W3C home > Mailing lists > Public > public-html@w3.org > September 2008

Re: Acessibility of <audio> and <video>

From: Henri Sivonen <hsivonen@iki.fi>
Date: Sun, 7 Sep 2008 16:36:32 +0300
Cc: HTML WG <public-html@w3.org>
Message-Id: <AB1E016A-51BE-4E6A-9335-E68C944BDF18@iki.fi>
To: Eric Carlson <eric.carlson@apple.com>

On Sep 6, 2008, at 00:40, Eric Carlson wrote:

> On Sep 5, 2008, at 12:02 AM, Henri Sivonen wrote:
>
>> On Sep 4, 2008, at 18:29, Eric Carlson wrote:
>>
>>> On Sep 4, 2008, at 1:17 AM, Henri Sivonen wrote:
>>>
>>>> On Sep 4, 2008, at 01:13, Dave Singer wrote:
>>>>
>>>>> 2.1.2 Configuring
>>>>> Sometimes, similarly, the media format itself can carry optional  
>>>>> features. An example might be the 3GPP file format (or any file  
>>>>> format from that family, such as MP4) with a text track in 3GPP  
>>>>> Timed Text format. Enabling this track (and thereby causing it  
>>>>> to be presented) may be a way to satisfy a need within a single  
>>>>> media file.
>>>>
>>>> It seems to me that for captioning, an off-by-default track  
>>>> within the main file is preferable over burned-in open captions,  
>>>> because tracks within the main file travel better, compress  
>>>> better (and transferring the captions even when not needed is not  
>>>> burdensome in terms of relative network bandwidth) and make video  
>>>> more searchable.
>>>>
>>> I am not sure if you are suggesting otherwise, but a a 3GPP Timed  
>>> Text track is exactly what you describe: a relatively small text  
>>> track carried within the media file. It may nor may not be enabled  
>>> by default, that is a decision that is made at authoring time.
>>
>> Yes, I mean 3GPP Timed Text in the MP4 context. Possibly Kate in an  
>> Ogg context, but that isn't sorted out yet.
>>
>> What kind of metadata about captions vs. subtitles, on-by-default  
>> vs. off-by-default and language can MP4 contain about an 3GPP  
>> track? Does QuickTime expose in the API whatever the file format  
>> can express here?
>>
>  A 3GPP text track is just a text track. It can be used for "sub  
> titles" or "close caption" text, but that is up to the media  
> producer and/or consumer. Any type of track can be enabled or  
> disabled by default, and can be tagged with a language code.
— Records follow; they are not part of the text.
(* ===== verification/ClientThreads.v ===== *)
(** * The client at the granularity of its atomic operations

    [ClientRuntime] takes [call], [send_event] and [handle_disconnect] as one
    step each.  Here they are what the code executes: sequences of atomic
    accesses to shared state (flag, counter, table, writer cell, channel,
    one-shot sender), and any number of calls, responses, a teardown, [close] and
    the supervisor interleave between any two of them.

    - [Pc]: where a thread inside [call] or [send_event] stands;
    - [held]: senders taken out of a table (by a response or by a teardown) whose
      outcome is about to be sent;
    - [Disc]: where [handle_disconnect] stands.  Its generation check and the swap
      of the connected flag are one step: there is no suspension point between
      them and a new generation starts only after the backoff;
    - [Sup]: where the supervisor stands.  Its wait ends when the teardown has
      sent the signal, or, with [shutdown] set, when the tasks have dropped it. *)

From S2P Require Import Prelude Utf8 Json Protocol Texts Attachment PacketJson Codec RateLimiter.
From S2P Require Import Validation ServerTypes ServerRuntime ClientTypes ClientRuntime.
From Stdlib Require Import Relation_Operators Wellfounded.
#[local] Open Scope Z_scope.

(** The two tables: requests and events. *)
Inductive Kind : Type := KApi | KEvent.
#[export] Instance Kind_eq_dec : EqDecision Kind.
Proof. solve_decision. Defined.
Nice. That seems to be good enough.

What software do people use for authoring 3GPP Timed Text captioning  
or subtitles?

> QuickTime movie (.mov) and Apple MPEG-4 (.m4v) can have Closed  
> Caption tracks, which carry CEA608 data with timing, style, screen  
> position, etc information.

I presume this is for supporting existing production workflows with  
iTunes TV shows and movie rentals. Is it not feasible or desirable to  
convert 608 automatically to 3GPP Timed Text?

>>>>> I would guess that content providers would opt for alternative  
>>>>> files in this case, because additional audio tracks show up on  
>>>>> the bandwidth bill if served even when not needed.
>>>>
>>> This is not necessarily true. Even for progressive download files,  
>>> some media-subsystems only read the parts of a file necessary for  
>>> the presentation.
>>
>> How does this work?
>>
>  In several different ways:
>
> - In some contexts, the QuickTime IO sub-system downloads media data  
> only when it is requested by the media handling sub-system (allowing  
> for latency of course), so only data that will be presented is loaded.

Does this happen when all the media data is muxed into one MP4 file  
served over HTTP?

> - A QuickTime movies doesn't hae to be self contained, but can  
> reference media in external files. Even very old versions of the  
> QuickTime browser plug-in (circa 1997) don't download data from  
> external files unless it is in an enabled track.

Does this apply or could this apply to either MP4 or Ogg (as opposed  
to .mov)?

> - Media data in streamed movies (eg. rtsp) is never downloaded until  
> it is needed.

Does Safari support rtsp URIs to MPEG-4 family streams in <video>?  
What about Ogg family streams if XiphQT is installed?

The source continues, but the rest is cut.